__Instructions for the task__
Please write out the listing beneath this sentence exactly, from its first line to the line with "otherwise holds the", and stop there.

# # # # # # #

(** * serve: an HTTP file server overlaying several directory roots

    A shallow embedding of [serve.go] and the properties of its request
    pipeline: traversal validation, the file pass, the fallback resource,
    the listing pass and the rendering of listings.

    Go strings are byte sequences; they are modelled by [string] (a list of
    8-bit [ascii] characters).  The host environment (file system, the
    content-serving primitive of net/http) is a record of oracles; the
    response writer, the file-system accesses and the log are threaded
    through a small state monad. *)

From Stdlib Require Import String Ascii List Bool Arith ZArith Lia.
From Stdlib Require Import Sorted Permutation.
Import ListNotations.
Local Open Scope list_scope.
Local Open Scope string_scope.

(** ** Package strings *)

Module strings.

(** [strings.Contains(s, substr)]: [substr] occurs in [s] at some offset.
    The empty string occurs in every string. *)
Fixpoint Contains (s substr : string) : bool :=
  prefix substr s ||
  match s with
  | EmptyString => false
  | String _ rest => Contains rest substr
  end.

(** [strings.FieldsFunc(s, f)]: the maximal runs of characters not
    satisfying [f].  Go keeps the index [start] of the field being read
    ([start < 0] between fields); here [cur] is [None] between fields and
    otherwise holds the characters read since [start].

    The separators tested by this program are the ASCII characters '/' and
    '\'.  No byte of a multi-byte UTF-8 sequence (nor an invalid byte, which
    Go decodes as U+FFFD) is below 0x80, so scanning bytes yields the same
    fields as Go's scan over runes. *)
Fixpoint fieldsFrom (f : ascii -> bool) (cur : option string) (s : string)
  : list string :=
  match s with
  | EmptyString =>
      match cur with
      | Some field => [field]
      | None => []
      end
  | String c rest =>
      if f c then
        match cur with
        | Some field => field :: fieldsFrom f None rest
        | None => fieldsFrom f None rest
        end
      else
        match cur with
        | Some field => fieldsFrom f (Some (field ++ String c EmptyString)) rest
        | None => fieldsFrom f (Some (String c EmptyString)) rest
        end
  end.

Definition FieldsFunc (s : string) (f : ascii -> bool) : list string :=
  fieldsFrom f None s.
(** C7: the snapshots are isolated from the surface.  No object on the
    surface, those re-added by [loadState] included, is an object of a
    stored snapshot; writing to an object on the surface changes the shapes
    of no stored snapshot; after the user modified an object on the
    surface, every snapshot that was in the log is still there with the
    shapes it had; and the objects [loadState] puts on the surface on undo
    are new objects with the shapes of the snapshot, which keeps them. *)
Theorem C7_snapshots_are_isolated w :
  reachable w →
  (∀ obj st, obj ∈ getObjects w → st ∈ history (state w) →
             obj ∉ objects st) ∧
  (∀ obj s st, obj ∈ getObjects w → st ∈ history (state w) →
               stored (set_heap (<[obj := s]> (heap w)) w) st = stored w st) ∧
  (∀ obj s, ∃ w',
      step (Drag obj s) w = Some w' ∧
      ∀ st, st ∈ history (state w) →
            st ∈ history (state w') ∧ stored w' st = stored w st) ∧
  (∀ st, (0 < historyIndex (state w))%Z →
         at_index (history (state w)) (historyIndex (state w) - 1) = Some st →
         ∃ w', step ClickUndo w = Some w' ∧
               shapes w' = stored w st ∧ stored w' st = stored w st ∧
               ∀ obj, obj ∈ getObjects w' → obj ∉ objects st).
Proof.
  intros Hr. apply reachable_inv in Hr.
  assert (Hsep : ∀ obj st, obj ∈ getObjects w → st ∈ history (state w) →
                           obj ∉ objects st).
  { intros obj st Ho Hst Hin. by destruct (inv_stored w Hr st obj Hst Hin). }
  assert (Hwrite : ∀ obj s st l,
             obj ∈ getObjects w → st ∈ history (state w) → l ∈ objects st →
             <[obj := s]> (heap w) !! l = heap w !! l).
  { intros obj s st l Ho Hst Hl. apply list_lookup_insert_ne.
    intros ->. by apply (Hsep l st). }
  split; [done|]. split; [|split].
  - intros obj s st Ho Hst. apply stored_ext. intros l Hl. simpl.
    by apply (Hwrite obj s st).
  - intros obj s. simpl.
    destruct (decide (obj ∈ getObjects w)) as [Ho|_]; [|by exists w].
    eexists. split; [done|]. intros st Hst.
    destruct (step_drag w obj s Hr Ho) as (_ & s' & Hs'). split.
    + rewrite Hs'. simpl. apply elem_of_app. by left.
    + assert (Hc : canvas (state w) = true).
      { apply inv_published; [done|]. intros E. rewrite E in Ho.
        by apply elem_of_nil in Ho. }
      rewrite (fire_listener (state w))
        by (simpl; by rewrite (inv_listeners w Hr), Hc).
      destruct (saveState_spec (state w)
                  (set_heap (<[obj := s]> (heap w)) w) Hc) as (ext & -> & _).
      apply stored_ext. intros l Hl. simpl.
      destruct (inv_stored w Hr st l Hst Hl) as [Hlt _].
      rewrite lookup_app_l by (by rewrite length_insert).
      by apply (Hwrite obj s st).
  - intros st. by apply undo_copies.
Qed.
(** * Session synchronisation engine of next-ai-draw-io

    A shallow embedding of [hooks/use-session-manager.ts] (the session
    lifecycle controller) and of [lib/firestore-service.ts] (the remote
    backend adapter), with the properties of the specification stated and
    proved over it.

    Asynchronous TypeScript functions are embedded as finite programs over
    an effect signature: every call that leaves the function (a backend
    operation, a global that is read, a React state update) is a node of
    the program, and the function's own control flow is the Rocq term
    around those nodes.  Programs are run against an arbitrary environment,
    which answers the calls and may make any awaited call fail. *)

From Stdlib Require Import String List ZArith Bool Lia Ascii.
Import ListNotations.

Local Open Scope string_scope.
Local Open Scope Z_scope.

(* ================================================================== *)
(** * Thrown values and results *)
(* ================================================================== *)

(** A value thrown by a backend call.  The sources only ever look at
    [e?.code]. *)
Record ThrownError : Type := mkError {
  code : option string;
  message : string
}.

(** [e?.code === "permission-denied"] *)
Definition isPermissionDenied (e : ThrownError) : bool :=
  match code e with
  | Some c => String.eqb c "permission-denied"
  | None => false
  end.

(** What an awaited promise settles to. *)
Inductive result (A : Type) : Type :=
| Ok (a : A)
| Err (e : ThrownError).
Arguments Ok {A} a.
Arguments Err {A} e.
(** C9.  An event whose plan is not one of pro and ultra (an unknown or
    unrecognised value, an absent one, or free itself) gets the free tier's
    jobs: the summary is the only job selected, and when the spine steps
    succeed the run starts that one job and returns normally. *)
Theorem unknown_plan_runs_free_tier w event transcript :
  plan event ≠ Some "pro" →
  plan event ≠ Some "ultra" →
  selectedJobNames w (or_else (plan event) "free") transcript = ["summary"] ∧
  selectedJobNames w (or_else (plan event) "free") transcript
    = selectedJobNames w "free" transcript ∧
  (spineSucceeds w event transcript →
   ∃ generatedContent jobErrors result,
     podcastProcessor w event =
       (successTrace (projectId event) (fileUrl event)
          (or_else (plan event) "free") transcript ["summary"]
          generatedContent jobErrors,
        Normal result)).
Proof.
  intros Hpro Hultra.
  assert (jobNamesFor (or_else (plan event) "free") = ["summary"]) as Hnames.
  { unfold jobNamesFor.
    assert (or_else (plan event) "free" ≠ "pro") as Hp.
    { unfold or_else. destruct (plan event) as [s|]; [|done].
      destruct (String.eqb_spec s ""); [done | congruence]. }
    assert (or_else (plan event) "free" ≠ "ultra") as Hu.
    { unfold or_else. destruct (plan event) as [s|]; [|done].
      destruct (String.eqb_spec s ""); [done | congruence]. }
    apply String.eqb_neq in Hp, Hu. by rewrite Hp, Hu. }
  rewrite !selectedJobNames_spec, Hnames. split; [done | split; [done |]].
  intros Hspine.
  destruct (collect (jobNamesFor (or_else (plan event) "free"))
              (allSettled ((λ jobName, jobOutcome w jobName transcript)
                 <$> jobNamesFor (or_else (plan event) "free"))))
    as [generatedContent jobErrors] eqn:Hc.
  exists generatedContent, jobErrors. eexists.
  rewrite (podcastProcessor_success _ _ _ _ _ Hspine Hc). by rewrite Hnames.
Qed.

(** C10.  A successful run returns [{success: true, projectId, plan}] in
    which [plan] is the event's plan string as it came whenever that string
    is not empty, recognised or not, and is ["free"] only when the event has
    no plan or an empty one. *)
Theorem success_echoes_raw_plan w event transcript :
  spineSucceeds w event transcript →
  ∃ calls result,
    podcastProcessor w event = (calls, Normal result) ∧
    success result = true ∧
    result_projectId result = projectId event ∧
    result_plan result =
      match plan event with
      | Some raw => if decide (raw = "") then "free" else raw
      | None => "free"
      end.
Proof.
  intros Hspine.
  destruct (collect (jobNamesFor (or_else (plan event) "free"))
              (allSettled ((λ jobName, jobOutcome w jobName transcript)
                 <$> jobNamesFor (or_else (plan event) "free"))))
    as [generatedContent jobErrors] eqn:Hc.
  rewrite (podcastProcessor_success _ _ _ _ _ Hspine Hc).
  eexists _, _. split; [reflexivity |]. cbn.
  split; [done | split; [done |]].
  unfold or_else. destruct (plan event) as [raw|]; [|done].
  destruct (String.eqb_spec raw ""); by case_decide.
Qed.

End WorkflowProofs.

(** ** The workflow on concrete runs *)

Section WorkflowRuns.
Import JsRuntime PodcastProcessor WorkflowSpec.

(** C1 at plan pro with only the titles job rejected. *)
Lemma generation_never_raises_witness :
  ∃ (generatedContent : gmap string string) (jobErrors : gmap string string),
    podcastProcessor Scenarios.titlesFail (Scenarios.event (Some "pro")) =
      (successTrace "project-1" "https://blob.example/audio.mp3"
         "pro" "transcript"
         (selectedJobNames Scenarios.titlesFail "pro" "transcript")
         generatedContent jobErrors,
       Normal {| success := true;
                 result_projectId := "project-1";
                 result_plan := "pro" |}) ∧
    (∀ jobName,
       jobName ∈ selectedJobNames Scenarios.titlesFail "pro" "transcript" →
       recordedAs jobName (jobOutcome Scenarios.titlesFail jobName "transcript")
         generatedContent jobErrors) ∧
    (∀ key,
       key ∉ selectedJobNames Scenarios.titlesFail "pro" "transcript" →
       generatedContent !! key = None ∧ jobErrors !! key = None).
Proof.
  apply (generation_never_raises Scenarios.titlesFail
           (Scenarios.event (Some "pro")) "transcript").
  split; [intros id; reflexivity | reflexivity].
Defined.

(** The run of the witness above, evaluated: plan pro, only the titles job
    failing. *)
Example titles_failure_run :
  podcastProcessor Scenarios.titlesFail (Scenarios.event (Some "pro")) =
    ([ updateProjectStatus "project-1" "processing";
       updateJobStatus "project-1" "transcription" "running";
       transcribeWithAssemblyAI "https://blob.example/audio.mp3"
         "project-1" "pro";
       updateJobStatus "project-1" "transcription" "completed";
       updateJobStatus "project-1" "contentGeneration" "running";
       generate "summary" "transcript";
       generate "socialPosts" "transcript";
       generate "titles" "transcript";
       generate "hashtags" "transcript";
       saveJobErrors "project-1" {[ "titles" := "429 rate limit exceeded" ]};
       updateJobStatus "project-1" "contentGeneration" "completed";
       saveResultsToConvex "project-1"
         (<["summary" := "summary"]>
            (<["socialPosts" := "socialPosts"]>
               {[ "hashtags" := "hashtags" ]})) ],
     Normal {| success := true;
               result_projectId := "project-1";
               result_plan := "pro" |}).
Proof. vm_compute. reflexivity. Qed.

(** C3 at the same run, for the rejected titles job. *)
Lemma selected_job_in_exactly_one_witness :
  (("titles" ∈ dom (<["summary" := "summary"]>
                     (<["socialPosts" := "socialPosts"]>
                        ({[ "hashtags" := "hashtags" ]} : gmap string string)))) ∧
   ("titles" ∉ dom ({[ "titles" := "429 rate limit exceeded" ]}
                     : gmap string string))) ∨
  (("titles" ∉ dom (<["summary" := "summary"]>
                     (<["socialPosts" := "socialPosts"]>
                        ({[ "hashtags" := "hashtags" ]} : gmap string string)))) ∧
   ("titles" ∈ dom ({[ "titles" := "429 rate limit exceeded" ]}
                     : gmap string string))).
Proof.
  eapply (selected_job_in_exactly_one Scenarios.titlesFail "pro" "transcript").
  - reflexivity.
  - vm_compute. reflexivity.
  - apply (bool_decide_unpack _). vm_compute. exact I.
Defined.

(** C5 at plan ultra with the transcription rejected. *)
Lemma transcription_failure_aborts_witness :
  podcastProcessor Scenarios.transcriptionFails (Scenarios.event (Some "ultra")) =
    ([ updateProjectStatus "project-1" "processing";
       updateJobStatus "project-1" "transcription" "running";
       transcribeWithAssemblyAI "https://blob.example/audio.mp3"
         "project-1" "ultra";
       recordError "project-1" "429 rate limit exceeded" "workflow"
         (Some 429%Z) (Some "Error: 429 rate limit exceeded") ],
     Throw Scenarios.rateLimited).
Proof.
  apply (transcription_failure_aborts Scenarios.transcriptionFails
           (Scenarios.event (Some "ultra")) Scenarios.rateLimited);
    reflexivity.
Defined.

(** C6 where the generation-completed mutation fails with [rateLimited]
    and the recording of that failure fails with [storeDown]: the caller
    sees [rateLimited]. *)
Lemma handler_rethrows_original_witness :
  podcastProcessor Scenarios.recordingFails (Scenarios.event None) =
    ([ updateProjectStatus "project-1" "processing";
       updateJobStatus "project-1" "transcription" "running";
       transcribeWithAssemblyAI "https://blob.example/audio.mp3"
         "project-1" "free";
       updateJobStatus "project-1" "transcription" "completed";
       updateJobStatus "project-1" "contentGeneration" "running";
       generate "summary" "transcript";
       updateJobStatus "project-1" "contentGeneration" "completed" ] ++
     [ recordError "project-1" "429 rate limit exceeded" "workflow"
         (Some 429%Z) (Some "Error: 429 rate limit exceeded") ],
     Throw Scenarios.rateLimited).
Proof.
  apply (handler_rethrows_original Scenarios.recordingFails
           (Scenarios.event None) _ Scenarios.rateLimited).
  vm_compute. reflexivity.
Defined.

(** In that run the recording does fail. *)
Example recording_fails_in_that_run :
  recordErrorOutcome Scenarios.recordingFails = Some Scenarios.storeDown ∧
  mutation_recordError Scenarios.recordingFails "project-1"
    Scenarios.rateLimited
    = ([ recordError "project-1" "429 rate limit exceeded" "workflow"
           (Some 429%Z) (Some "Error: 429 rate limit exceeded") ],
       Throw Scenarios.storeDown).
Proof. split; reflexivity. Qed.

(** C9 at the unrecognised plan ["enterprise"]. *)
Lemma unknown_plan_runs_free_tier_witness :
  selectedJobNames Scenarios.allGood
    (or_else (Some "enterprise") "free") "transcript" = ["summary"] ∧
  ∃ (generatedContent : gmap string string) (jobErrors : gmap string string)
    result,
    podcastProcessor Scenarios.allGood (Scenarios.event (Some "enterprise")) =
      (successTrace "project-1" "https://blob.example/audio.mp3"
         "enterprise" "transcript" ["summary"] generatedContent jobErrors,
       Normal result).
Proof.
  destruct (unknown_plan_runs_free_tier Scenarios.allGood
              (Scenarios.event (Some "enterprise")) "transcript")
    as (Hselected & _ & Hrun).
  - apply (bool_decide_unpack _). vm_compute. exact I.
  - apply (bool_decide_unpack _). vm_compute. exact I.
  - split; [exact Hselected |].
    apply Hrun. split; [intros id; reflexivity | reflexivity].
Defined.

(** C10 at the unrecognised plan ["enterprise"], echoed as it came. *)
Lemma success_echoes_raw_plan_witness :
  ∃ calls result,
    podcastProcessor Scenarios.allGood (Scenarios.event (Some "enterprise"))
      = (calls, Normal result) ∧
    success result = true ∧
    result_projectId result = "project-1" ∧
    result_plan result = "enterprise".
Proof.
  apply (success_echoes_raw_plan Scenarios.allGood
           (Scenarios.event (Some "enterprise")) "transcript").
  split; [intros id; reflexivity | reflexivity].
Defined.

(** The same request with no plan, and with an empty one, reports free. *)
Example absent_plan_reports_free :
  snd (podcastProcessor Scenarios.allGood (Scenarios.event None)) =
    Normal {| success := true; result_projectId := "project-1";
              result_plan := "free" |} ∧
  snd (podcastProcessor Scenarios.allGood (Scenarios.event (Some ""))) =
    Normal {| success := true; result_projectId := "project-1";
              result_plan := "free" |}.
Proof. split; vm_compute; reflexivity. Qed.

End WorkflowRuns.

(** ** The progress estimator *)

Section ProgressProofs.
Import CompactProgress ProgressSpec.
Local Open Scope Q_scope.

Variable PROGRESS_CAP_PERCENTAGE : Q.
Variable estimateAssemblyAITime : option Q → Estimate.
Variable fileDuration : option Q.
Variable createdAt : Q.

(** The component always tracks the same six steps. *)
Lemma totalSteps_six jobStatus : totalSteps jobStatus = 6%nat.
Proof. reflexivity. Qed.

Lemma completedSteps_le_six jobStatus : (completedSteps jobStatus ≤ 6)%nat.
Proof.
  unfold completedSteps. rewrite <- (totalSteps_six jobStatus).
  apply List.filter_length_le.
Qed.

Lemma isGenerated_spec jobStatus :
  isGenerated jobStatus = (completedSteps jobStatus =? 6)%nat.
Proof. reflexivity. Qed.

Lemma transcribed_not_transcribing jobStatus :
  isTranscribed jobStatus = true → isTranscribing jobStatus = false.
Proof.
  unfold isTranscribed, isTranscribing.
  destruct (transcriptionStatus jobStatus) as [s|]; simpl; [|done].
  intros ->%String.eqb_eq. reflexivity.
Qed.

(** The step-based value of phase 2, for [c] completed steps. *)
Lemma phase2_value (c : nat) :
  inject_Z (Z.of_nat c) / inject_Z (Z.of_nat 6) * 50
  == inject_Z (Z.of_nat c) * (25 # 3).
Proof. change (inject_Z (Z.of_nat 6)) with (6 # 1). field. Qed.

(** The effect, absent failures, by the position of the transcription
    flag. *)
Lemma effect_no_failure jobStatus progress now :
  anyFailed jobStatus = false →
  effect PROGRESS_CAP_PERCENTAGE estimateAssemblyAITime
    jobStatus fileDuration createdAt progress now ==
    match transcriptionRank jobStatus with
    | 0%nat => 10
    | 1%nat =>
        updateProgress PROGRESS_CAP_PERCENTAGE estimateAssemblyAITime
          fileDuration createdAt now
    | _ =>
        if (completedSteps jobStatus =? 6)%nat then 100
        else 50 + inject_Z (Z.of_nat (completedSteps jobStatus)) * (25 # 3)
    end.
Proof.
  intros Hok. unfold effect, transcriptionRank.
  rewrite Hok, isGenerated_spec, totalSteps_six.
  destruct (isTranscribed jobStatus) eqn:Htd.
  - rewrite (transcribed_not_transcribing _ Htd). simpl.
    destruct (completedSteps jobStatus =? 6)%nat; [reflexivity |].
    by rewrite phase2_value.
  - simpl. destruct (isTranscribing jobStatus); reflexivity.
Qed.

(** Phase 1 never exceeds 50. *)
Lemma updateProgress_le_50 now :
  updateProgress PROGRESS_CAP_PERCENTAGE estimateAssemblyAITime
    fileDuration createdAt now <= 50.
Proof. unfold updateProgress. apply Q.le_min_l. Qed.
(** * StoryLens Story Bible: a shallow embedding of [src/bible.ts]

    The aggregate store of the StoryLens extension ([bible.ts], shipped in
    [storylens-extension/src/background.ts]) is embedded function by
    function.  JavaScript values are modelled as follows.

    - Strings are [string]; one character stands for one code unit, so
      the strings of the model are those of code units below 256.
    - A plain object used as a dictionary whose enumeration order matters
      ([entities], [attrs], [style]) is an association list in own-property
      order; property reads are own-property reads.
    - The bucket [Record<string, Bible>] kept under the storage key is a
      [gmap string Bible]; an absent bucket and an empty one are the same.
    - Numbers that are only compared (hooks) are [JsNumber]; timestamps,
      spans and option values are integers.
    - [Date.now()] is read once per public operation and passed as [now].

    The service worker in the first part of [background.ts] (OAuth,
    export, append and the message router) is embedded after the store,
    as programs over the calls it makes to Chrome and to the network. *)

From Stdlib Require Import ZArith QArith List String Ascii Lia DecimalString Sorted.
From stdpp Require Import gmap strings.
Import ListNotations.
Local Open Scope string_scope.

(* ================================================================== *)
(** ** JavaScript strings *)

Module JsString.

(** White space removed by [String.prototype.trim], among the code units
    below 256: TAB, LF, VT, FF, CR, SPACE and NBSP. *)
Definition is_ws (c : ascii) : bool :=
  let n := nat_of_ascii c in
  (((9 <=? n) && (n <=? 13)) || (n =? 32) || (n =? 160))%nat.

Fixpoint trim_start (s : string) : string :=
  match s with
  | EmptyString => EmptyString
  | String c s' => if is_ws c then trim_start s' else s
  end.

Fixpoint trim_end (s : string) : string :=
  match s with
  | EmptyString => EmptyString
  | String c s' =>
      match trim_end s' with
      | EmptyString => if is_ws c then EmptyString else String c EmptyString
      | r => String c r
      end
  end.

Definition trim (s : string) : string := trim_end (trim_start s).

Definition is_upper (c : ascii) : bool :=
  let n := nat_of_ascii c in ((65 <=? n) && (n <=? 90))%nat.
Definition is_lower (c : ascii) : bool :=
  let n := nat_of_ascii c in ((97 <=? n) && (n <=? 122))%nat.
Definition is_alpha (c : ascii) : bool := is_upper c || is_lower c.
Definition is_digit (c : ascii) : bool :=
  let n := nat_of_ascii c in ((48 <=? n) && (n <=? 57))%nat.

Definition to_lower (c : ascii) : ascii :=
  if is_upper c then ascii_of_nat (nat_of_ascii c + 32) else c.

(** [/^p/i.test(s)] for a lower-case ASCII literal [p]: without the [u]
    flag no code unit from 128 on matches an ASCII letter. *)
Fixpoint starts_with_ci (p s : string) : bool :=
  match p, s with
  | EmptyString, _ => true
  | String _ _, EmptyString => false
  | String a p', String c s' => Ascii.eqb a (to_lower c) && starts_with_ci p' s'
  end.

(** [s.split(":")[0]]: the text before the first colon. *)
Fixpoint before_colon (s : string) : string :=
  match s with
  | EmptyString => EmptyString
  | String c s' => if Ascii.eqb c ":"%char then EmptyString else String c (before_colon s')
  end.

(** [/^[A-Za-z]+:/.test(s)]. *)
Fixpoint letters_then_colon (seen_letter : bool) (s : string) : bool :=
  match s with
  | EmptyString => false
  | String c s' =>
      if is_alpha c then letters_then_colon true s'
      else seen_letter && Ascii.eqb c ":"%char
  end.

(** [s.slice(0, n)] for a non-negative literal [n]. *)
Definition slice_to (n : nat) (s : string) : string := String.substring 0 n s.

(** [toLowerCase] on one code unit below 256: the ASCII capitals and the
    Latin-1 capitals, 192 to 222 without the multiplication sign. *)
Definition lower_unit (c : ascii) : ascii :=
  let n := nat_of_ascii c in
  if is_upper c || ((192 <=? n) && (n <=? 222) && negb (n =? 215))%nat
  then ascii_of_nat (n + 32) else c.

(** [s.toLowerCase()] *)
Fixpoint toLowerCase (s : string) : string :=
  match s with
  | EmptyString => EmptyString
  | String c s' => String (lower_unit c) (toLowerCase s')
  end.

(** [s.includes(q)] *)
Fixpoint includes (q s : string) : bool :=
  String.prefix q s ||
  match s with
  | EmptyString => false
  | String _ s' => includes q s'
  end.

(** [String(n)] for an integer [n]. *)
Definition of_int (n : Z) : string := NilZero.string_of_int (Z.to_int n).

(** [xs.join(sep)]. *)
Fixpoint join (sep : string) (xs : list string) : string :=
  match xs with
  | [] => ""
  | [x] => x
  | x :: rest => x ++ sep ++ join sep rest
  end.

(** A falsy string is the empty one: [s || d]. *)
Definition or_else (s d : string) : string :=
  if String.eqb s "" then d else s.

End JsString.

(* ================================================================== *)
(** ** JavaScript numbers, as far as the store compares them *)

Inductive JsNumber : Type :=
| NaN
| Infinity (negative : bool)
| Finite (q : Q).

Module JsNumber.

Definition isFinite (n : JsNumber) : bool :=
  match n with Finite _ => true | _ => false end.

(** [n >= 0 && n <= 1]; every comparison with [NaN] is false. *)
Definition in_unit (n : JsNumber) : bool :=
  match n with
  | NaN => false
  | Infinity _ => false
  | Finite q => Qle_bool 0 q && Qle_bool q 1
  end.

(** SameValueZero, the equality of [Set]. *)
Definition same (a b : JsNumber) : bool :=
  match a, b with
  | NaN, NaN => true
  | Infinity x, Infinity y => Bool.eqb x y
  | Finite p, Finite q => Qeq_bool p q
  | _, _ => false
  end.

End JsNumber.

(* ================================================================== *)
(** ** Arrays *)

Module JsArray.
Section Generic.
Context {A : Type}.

# # # # # # #

__The answer__
(** * serve: an HTTP file server overlaying several directory roots

    A shallow embedding of [serve.go] and the properties of its request
    pipeline: traversal validation, the file pass, the fallback resource,
    the listing pass and the rendering of listings.

    Go strings are byte sequences; they are modelled by [string] (a list of
    8-bit [ascii] characters).  The host environment (file system, the
    content-serving primitive of net/http) is a record of oracles; the
    response writer, the file-system accesses and the log are threaded
    through a small state monad. *)

From Stdlib Require Import String Ascii List Bool Arith ZArith Lia.
From Stdlib Require Import Sorted Permutation.
Import ListNotations.
Local Open Scope list_scope.
Local Open Scope string_scope.

(** ** Package strings *)

Module strings.

(** [strings.Contains(s, substr)]: [substr] occurs in [s] at some offset.
    The empty string occurs in every string. *)
Fixpoint Contains (s substr : string) : bool :=
  prefix substr s ||
  match s with
  | EmptyString => false
  | String _ rest => Contains rest substr
  end.

(** [strings.FieldsFunc(s, f)]: the maximal runs of characters not
    satisfying [f].  Go keeps the index [start] of the field being read
    ([start < 0] between fields); here [cur] is [None] between fields and
    otherwise holds the characters read since [start].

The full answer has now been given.